Landsteiner also showed that the cause of polio can be transmitted to monkeys by injecting a substance prepared by grinding parts of the spines of children who had died of this disease. In the absence of monkeys in Vienna for further experiments, Landsteiner moved to the Pasteur Institute in Paris, where monkeys were available. His work there, in addition to the independent research of Flexner and Lewis, lays the foundations for our knowledge of the cause of polio and the immunology of this disease.
Landsteiner made many contributions to the fields of anatomy, histology, and pathological immunology, in all of which Landsteiner showed not only a careful description of the observations but also an understanding of the biology behind them. But his name will always be associated with his 1901 discovery of blood groups, for which he received the Nobel Prize in Physiology or Medicine in 1930.
In 1875, the biochemist Leonard Landau reported that when a person received transfusions of the blood of other animals, these foreign blood cells were attacked when introduced into the human body. Landsteiner pointed out that a similar reaction may also occur when the transfusion originates from the blood of another person and that this is the cause of diseases such as shock, jaundice and hemoglobinuria after following up on early attempts at blood transfusions.
His hypothesis received little attention until in 1909 he classified human blood into the types we know today as A, B, AB and O. He showed that a transfusion between individuals of groups A or B (respectively) would not cause the destruction of the new blood cells and that this catastrophe only occurs when a person receives a transfusion of blood from a person who belonged to another group.
Earlier, in 1901-1903, Landsteiner suggested that the characteristics that determine blood groups are inherited, and that this characteristic could be used to determine paternity.
A large part of his and his students' work on blood groups was not done in Vienna but in New York because the working conditions there were difficult.

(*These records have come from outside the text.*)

(** A path that is missing or has no supported suffix is turned down with
    the world as it was. *)
Lemma process_board_rejects E depth self image_path w :
  (files w !! path_str image_path = None ->
   process_board E depth self image_path w
   = (Raise (FileNotFoundError (path_str image_path)), w))
  /\ (is_Some (files w !! path_str image_path) ->
      Str.lower (suffix image_path) ∉ SUPPORTED_FORMATS ->
      process_board E depth self image_path w = (Raise (ValueError (suffix image_path)), w)).
Proof.
  split.
  - intros Hnone.
    destruct (process_board E depth self image_path w) as [r w'] eqn:Hrun.
    apply process_board_run in Hrun. board_run_cases Hrun; congruence.
  - intros [found Hsome] Hsup.
    destruct (process_board E depth self image_path w) as [r w'] eqn:Hrun.
    apply process_board_run in Hrun. board_run_cases Hrun; try congruence; contradiction.
Qed.

(** *** The first request of a run *)

Lemma call_api_first_post E depth self messages model_arg w r w' :
  _call_api E (S depth) self messages model_arg w = (r, w') ->
  exists res rest,
    w' = extend E w
           (Log INFO (ApiCallStarted 1 (model_or model_arg (model self)))
            :: Post (request_of self (model_or model_arg (model self)) messages) res
            :: rest).
Proof.
  rewrite call_api_step. cbv zeta. unfold MAX_RETRIES. rewrite attempt_loop_step. cbv zeta.
  set (used := model_or model_arg (model self)).
  set (rq := request_of self used messages).
  set (started := Log INFO (ApiCallStarted 1 used)).
  set (res := endpoint E (trace w ++ [started]) rq).
  destruct (try_body res) as [e|c].
  - destruct (verdict used 1 e) as [[[level what] delay]|exn].
    + destruct (attempt_loop _ _ _ _ _ _ _ _) as [rl wl] eqn:Hloop.
      apply attempt_loop_spec in Hloop as (evs & -> & _).
      rewrite extend_extend. cbn [app].
      destruct rl as [[c|last]|exn].
      * intros H. apply pair_equal_spec in H as [_ <-]. now eexists _, _.
      * destruct (bool_decide _).
        -- intros H. apply call_api_spec in H as (evs' & -> & _).
           rewrite !extend_extend. cbn [app]. now eexists _, _.
        -- intros H. apply pair_equal_spec in H as [_ <-]. now eexists _, _.
      * intros H. apply pair_equal_spec in H as [_ <-]. now eexists _, _.
    + intros H. apply pair_equal_spec in H as [_ <-]. now eexists _, _.
  - intros H. apply pair_equal_spec in H as [_ <-]. now eexists _, _.
Qed.

(** A run that gets past the two checks on a regular file starts with its
    opening records and the first request of stage 1. *)
Lemma process_board_first_post E depth self image_path w data r w' :
  files w !! path_str image_path = Some (File data) ->
  Str.lower (suffix image_path) ∈ SUPPORTED_FORMATS ->
  process_board E (S depth) self image_path w = (r, w') ->
  exists res rest,
    trace w' = trace w ++ board_opening self image_path
               ++ Log INFO (StageStarted AnalyzeStructure)
               :: Log INFO (ApiCallStarted 1 (model self))
               :: Post (request_of self (model self)
                          (analyze_structure_messages self (image_b64_of data)
                             (mime_type_of image_path))) res
               :: rest.
Proof.
  intros Hfile Hsup Hrun. apply process_board_run in Hrun.
  board_run_cases Hrun; try congruence; try contradiction;
    (assert (d = data) by congruence; subst d);
    unfold analyze_structure in Ha; rewrite stage_run in Ha;
    destruct (_call_api _ _ _ _ _ _) as [[v|exn] w1] eqn:Hcall;
    apply call_api_first_post in Hcall as (res & rest & ->);
    apply pair_equal_spec in Ha as [Ha1 Ha2]; try discriminate Ha1; subst;
    try (apply transcribe_raw_spec in Hb as (evs2 & -> & _));
    try (apply clean_and_enrich_spec in Hc as (evs3 & -> & _));
    try (apply synthesize_summary_spec in Hd as (evs4 & -> & _));
    rewrite !trace_extend, <- ?app_assoc; cbn [app model_or];
    eexists _, _; reflexivity.
Qed.

Lemma posts_elem evs rq res :
  (rq, res) ∈ posts evs -> exists before after, evs = before ++ Post rq res :: after.
Proof.
  induction evs as [|ev evs IH]; intros Hin; [now apply elem_of_nil in Hin|].
  destruct ev as [rq' res'|s|q d|what|level what]; cbn in Hin;
    try (destruct (IH Hin) as (before & after & ->); now eexists (_ :: before), after).
  apply elem_of_cons in Hin as [[= -> ->]|Hin]; [now exists [], evs|].
  destruct (IH Hin) as (before & after & ->). now eexists (_ :: before), after.
Qed.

He saw no future in Austria.
He worked at the Catholic Children's Hospital in Hag. There, between 1919-1922, he published twelve articles on the new haptens he had discovered.
His work in the Netherlands came to an end when he was offered a position at the Rockefeller Institute for Medical Research in New York and he moved there with his family. There, in collaboration with Levin Wiener, he continued his work on the blood groups which led to the expansion of the number of groups and in the research of bleeding in newborns which led to the discovery he discovered the Rh, which is also known to be part of the blood type definition today.
Until the end of his life, Landsteiner continued to study blood groups and the chemistry of antigens, antibodies and other immunological factors acting in the blood. In this way he contributed to the use of chemistry in the service of serology.
In 1939 he retired and became professor emeritus at the Rockefeller Institute, but continued to work as vigorously as before, eagerly keeping in touch with the progress of science. Indeed he died with a hand pipette. On June 24, 1943, he suffered a heart attack in his laboratory and died two days later in the hospital of the institute where he had done such distinguished work.
Landsteiner married in 1916 Helene and Letso and they had a son, who also worked in the field of medicine.